■ ACTIVITY ■
Search the data below, and report every line in which "mret" occurs.

■ DATA EXTRACT ■
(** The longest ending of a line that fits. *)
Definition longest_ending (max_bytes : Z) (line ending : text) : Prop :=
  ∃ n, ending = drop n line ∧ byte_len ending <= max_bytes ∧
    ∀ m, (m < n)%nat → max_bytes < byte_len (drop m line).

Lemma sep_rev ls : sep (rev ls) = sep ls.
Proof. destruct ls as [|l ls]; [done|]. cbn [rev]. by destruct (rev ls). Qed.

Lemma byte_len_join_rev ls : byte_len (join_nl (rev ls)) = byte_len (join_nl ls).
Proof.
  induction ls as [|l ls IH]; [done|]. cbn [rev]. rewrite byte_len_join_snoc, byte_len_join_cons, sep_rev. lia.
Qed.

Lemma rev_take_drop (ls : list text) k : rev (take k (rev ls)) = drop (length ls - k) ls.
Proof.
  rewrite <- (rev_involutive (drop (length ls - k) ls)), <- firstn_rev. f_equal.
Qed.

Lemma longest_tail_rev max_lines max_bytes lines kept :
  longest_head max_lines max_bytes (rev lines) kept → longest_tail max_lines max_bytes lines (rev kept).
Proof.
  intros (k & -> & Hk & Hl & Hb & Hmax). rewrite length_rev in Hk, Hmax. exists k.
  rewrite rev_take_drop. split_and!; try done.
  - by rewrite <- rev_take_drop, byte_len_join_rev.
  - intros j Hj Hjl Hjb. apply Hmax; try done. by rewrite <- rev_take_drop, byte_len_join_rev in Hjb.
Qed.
--
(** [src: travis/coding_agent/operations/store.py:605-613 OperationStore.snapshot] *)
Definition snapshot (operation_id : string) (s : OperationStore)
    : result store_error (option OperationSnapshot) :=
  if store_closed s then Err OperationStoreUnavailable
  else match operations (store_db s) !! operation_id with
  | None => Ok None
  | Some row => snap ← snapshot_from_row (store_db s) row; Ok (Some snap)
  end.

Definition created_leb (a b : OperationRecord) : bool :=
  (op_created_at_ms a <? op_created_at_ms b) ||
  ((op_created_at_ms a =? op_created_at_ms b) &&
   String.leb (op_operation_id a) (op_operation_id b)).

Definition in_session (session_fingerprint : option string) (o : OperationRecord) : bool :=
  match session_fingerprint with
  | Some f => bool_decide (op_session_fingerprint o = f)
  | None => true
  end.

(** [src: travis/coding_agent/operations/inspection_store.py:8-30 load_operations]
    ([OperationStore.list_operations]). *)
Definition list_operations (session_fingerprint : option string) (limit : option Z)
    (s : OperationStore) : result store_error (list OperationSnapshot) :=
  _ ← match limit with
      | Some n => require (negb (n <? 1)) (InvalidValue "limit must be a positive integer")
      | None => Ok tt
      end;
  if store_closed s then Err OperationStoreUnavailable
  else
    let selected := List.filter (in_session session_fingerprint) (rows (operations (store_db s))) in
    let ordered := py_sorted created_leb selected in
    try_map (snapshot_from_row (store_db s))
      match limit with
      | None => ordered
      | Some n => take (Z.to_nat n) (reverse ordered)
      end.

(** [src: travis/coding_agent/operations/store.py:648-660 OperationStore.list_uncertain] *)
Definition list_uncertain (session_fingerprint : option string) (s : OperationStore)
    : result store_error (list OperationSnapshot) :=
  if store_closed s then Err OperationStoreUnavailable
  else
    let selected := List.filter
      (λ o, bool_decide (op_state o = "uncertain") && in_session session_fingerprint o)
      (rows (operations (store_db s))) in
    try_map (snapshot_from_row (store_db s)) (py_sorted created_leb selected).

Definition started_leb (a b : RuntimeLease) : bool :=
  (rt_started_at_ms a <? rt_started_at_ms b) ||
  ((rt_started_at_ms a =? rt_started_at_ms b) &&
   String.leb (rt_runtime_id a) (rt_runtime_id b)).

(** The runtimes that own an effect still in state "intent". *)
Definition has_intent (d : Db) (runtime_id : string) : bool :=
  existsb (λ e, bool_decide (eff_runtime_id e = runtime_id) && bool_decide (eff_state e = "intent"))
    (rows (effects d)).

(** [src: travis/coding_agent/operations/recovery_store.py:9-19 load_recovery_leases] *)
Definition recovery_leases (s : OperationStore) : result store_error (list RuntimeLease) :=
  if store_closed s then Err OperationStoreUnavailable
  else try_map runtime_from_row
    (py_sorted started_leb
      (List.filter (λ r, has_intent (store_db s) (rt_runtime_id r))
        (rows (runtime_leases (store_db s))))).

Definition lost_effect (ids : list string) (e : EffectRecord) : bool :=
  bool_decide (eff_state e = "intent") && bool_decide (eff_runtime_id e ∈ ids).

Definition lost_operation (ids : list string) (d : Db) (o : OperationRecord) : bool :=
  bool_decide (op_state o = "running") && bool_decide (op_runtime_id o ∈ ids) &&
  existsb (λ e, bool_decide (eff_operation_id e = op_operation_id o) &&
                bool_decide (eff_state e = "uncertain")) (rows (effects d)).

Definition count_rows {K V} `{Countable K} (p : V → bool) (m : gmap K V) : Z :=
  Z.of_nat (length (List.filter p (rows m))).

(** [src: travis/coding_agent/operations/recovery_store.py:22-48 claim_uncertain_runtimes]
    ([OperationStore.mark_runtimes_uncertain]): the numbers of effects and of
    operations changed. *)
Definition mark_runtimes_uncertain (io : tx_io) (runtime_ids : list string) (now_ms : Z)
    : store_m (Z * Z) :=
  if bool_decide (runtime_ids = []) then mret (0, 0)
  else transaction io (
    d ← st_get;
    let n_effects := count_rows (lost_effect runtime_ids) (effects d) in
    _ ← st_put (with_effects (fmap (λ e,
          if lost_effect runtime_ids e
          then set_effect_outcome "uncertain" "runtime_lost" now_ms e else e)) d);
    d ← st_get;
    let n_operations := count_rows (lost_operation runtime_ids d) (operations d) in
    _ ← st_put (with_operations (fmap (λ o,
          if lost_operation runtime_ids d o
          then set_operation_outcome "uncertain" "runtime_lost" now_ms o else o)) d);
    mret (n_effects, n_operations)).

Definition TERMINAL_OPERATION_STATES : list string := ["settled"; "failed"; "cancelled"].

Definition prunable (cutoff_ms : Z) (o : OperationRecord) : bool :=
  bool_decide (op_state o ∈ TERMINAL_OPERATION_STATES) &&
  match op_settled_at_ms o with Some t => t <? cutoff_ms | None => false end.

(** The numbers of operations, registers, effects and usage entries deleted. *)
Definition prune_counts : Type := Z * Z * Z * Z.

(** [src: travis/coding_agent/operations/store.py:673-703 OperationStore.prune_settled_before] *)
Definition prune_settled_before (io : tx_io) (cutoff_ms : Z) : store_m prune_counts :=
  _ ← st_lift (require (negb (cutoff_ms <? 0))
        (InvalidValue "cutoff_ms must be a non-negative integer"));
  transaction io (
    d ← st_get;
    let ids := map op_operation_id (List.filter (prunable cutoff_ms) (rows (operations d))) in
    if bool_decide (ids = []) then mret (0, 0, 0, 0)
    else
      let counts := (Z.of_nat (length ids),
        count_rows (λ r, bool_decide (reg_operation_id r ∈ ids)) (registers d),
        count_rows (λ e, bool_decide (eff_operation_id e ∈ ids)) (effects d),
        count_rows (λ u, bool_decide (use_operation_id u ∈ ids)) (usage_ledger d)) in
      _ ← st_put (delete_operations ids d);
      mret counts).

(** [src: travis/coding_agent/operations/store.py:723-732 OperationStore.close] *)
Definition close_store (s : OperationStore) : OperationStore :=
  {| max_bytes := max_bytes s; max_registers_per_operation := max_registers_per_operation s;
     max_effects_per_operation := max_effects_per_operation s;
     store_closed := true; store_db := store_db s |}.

■ FINAL ANSWER ■
  if bool_decide (runtime_ids = []) then mret (0, 0)
    mret (n_effects, n_operations)).
    if bool_decide (ids = []) then mret (0, 0, 0, 0)
      mret counts).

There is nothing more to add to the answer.